→ TASK DIRECTIONS: Would you set down the lines running from the one that holds "expire := mem_expire;" to the final line of the listing, both included, exactly and with no others?

_____

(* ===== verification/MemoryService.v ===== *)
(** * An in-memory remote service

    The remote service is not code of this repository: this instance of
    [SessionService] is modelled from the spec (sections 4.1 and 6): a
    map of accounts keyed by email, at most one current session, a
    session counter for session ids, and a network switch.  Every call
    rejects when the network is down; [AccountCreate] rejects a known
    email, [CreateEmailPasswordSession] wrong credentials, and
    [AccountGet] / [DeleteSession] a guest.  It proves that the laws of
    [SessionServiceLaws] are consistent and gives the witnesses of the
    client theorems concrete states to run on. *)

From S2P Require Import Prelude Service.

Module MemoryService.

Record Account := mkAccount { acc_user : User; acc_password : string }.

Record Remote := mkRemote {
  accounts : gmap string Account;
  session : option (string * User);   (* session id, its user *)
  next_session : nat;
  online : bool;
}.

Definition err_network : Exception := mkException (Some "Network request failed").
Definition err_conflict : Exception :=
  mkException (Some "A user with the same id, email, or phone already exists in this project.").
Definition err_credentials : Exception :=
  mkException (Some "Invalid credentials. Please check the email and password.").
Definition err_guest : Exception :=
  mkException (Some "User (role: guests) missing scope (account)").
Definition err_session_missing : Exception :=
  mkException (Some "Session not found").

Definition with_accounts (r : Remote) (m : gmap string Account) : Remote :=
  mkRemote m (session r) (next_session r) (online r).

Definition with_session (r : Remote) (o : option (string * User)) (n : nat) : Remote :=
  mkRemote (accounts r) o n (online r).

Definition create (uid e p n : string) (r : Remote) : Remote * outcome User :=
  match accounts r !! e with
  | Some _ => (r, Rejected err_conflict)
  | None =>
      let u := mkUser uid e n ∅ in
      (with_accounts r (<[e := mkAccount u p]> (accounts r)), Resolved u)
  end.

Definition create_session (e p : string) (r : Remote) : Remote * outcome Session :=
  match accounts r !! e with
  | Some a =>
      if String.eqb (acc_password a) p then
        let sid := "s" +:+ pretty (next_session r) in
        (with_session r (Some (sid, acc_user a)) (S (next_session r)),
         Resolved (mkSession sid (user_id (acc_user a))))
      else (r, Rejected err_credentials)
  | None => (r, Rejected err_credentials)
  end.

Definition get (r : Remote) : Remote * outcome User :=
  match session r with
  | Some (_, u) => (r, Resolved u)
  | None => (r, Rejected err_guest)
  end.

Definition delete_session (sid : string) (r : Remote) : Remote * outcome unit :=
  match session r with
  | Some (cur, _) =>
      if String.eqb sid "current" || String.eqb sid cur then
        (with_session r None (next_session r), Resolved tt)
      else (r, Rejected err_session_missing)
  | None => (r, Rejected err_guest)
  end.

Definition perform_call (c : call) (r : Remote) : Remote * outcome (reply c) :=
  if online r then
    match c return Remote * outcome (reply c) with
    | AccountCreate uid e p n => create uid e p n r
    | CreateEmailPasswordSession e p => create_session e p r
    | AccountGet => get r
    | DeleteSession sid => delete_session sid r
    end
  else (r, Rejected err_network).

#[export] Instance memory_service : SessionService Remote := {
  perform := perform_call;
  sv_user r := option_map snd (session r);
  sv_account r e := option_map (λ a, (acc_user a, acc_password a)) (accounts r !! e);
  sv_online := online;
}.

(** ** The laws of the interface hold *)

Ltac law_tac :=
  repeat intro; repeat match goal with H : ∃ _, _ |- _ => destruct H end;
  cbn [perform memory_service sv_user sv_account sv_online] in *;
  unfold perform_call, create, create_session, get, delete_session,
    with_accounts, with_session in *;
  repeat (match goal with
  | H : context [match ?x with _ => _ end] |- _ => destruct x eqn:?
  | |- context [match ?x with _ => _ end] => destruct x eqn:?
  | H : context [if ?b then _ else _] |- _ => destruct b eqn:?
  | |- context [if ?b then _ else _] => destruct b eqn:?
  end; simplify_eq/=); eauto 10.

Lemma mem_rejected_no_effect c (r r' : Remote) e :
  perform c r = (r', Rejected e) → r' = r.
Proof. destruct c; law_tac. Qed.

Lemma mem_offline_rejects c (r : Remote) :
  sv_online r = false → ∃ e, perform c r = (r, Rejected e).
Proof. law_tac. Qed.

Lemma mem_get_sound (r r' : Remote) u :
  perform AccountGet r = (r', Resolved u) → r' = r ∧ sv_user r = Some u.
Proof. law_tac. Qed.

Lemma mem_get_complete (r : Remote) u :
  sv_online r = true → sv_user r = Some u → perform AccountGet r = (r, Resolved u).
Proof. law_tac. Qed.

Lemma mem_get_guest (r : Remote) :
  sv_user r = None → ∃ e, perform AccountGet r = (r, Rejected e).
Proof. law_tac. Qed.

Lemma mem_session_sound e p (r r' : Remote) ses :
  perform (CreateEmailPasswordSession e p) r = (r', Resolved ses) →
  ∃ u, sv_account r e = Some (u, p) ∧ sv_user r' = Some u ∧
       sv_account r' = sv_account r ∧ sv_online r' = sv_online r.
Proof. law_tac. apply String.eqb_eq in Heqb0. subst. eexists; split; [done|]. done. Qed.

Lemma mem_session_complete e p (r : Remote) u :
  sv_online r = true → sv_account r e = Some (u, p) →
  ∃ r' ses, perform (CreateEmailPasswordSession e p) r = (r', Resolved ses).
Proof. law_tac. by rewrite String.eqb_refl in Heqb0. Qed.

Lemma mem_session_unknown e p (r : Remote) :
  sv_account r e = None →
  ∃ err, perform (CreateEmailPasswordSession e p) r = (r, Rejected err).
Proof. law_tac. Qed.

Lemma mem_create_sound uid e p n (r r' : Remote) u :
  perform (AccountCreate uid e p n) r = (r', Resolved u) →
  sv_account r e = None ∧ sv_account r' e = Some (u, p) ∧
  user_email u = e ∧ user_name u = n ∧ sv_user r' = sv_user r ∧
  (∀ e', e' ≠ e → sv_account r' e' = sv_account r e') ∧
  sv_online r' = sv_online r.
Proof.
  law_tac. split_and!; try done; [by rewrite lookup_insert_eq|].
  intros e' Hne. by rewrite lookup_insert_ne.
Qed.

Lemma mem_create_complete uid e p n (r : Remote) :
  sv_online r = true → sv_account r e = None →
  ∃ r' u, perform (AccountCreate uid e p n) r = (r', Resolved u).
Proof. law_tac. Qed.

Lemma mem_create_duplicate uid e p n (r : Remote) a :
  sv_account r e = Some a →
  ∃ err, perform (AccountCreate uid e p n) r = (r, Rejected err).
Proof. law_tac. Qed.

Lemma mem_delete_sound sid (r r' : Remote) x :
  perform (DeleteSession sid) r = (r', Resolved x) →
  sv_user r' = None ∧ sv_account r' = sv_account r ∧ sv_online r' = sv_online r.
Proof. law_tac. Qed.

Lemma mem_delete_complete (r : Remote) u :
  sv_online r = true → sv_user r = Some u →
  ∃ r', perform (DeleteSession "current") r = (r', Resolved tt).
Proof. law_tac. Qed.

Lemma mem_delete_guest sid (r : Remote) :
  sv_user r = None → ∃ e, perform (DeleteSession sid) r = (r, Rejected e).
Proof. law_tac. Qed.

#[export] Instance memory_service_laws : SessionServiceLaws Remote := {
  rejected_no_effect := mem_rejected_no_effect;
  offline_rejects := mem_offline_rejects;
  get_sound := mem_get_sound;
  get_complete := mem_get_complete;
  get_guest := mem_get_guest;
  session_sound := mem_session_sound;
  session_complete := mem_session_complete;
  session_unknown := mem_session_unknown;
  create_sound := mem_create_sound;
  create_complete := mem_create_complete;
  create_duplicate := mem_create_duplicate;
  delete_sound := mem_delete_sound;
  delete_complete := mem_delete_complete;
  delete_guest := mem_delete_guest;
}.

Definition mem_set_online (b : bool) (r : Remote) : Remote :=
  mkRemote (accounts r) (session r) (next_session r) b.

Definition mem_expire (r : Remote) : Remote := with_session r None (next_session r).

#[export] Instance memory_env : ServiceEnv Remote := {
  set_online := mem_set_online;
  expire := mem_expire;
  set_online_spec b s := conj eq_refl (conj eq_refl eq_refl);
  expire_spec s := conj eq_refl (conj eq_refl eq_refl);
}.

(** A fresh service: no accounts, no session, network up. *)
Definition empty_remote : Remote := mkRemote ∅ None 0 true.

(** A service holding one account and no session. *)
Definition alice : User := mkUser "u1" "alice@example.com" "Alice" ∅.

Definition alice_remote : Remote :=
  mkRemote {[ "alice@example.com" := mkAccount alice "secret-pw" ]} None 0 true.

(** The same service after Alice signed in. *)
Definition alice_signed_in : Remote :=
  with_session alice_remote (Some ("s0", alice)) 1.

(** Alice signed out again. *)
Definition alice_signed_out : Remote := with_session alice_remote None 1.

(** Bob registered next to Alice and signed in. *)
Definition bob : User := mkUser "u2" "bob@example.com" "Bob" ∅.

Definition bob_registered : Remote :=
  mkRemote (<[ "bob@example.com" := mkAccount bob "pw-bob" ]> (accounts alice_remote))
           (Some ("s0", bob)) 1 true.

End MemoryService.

_____

→ EXERCISE RESULT:
  expire := mem_expire;
  set_online_spec b s := conj eq_refl (conj eq_refl eq_refl);
  expire_spec s := conj eq_refl (conj eq_refl eq_refl);
}.

(** A fresh service: no accounts, no session, network up. *)
Definition empty_remote : Remote := mkRemote ∅ None 0 true.

(** A service holding one account and no session. *)
Definition alice : User := mkUser "u1" "alice@example.com" "Alice" ∅.

Definition alice_remote : Remote :=
  mkRemote {[ "alice@example.com" := mkAccount alice "secret-pw" ]} None 0 true.

(** The same service after Alice signed in. *)
Definition alice_signed_in : Remote :=
  with_session alice_remote (Some ("s0", alice)) 1.

(** Alice signed out again. *)
Definition alice_signed_out : Remote := with_session alice_remote None 1.

(** Bob registered next to Alice and signed in. *)
Definition bob : User := mkUser "u2" "bob@example.com" "Bob" ∅.

Definition bob_registered : Remote :=
  mkRemote (<[ "bob@example.com" := mkAccount bob "pw-bob" ]> (accounts alice_remote))
           (Some ("s0", bob)) 1 true.

End MemoryService.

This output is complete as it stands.